**Brief**
Go through the data below and retype all of it exactly.

**Entries supplied**
BEGIN

Lemma lwr_val_spec idx rdata rt :
  0 <= idx < 4 -> in_u (8 * (4 - idx)) rdata -> is_u32 rt ->
  LoadStore.lwr_val idx rdata rt = rt / 2 ^ (8 * (4 - idx)) * 2 ^ (8 * (4 - idx)) + rdata.
Proof.
  intros Hi Hr Ht. unfold LoadStore.lwr_val. cbv zeta.
  assert (Z.shiftr (u32 (Z.shiftl rdata (idx * 8))) (idx * 8) = rdata) as ->.
  { rewrite uw_small.
    - rewrite Z.shiftr_shiftl_l, Z.sub_diag by lia. apply Z.shiftl_0_r.
    - rewrite Z.shiftl_mul_pow2 by lia. unfold in_u in *.
      replace (2 ^ 32) with (2 ^ (8 * (4 - idx)) * 2 ^ (idx * 8))
        by (rewrite <- Z.pow_add_r by lia; f_equal; lia). nia. }
  destruct (Z.ltb_spec (4 - idx) 4).
  2: { replace idx with 0 by lia. change (8 * (4 - 0)) with 32. unfold in_u in Ht.
       rewrite Z.div_small by lia. lia. }
  rewrite Z.lor_comm. replace ((4 - idx) * 8) with (8 * (4 - idx)) by lia.
  rewrite uw_small.
  - rewrite lor_shift_add by (done || lia). by rewrite Z.shiftr_div_pow2 by lia.
  - rewrite Z.shiftl_mul_pow2, Z.shiftr_div_pow2 by lia. unfold in_u in *.
    pose proof (Z_div_mod_eq_full rt (2 ^ (8 * (4 - idx)))).
    pose proof (Z.mod_pos_bound rt (2 ^ (8 * (4 - idx)))).
    assert (0 <= rt / 2 ^ (8 * (4 - idx))) by (apply Z.div_pos; lia). lia.
Qed.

END

**Answer to this problem**
Lemma lwr_val_spec idx rdata rt :
  0 <= idx < 4 -> in_u (8 * (4 - idx)) rdata -> is_u32 rt ->
  LoadStore.lwr_val idx rdata rt = rt / 2 ^ (8 * (4 - idx)) * 2 ^ (8 * (4 - idx)) + rdata.
Proof.
  intros Hi Hr Ht. unfold LoadStore.lwr_val. cbv zeta.
  assert (Z.shiftr (u32 (Z.shiftl rdata (idx * 8))) (idx * 8) = rdata) as ->.
  { rewrite uw_small.
    - rewrite Z.shiftr_shiftl_l, Z.sub_diag by lia. apply Z.shiftl_0_r.
    - rewrite Z.shiftl_mul_pow2 by lia. unfold in_u in *.
      replace (2 ^ 32) with (2 ^ (8 * (4 - idx)) * 2 ^ (idx * 8))
        by (rewrite <- Z.pow_add_r by lia; f_equal; lia). nia. }
  destruct (Z.ltb_spec (4 - idx) 4).
  2: { replace idx with 0 by lia. change (8 * (4 - 0)) with 32. unfold in_u in Ht.
       rewrite Z.div_small by lia. lia. }
  rewrite Z.lor_comm. replace ((4 - idx) * 8) with (8 * (4 - idx)) by lia.
  rewrite uw_small.
  - rewrite lor_shift_add by (done || lia). by rewrite Z.shiftr_div_pow2 by lia.
  - rewrite Z.shiftl_mul_pow2, Z.shiftr_div_pow2 by lia. unfold in_u in *.
    pose proof (Z_div_mod_eq_full rt (2 ^ (8 * (4 - idx)))).
    pose proof (Z.mod_pos_bound rt (2 ^ (8 * (4 - idx)))).
    assert (0 <= rt / 2 ^ (8 * (4 - idx))) by (apply Z.div_pos; lia). lia.
Qed.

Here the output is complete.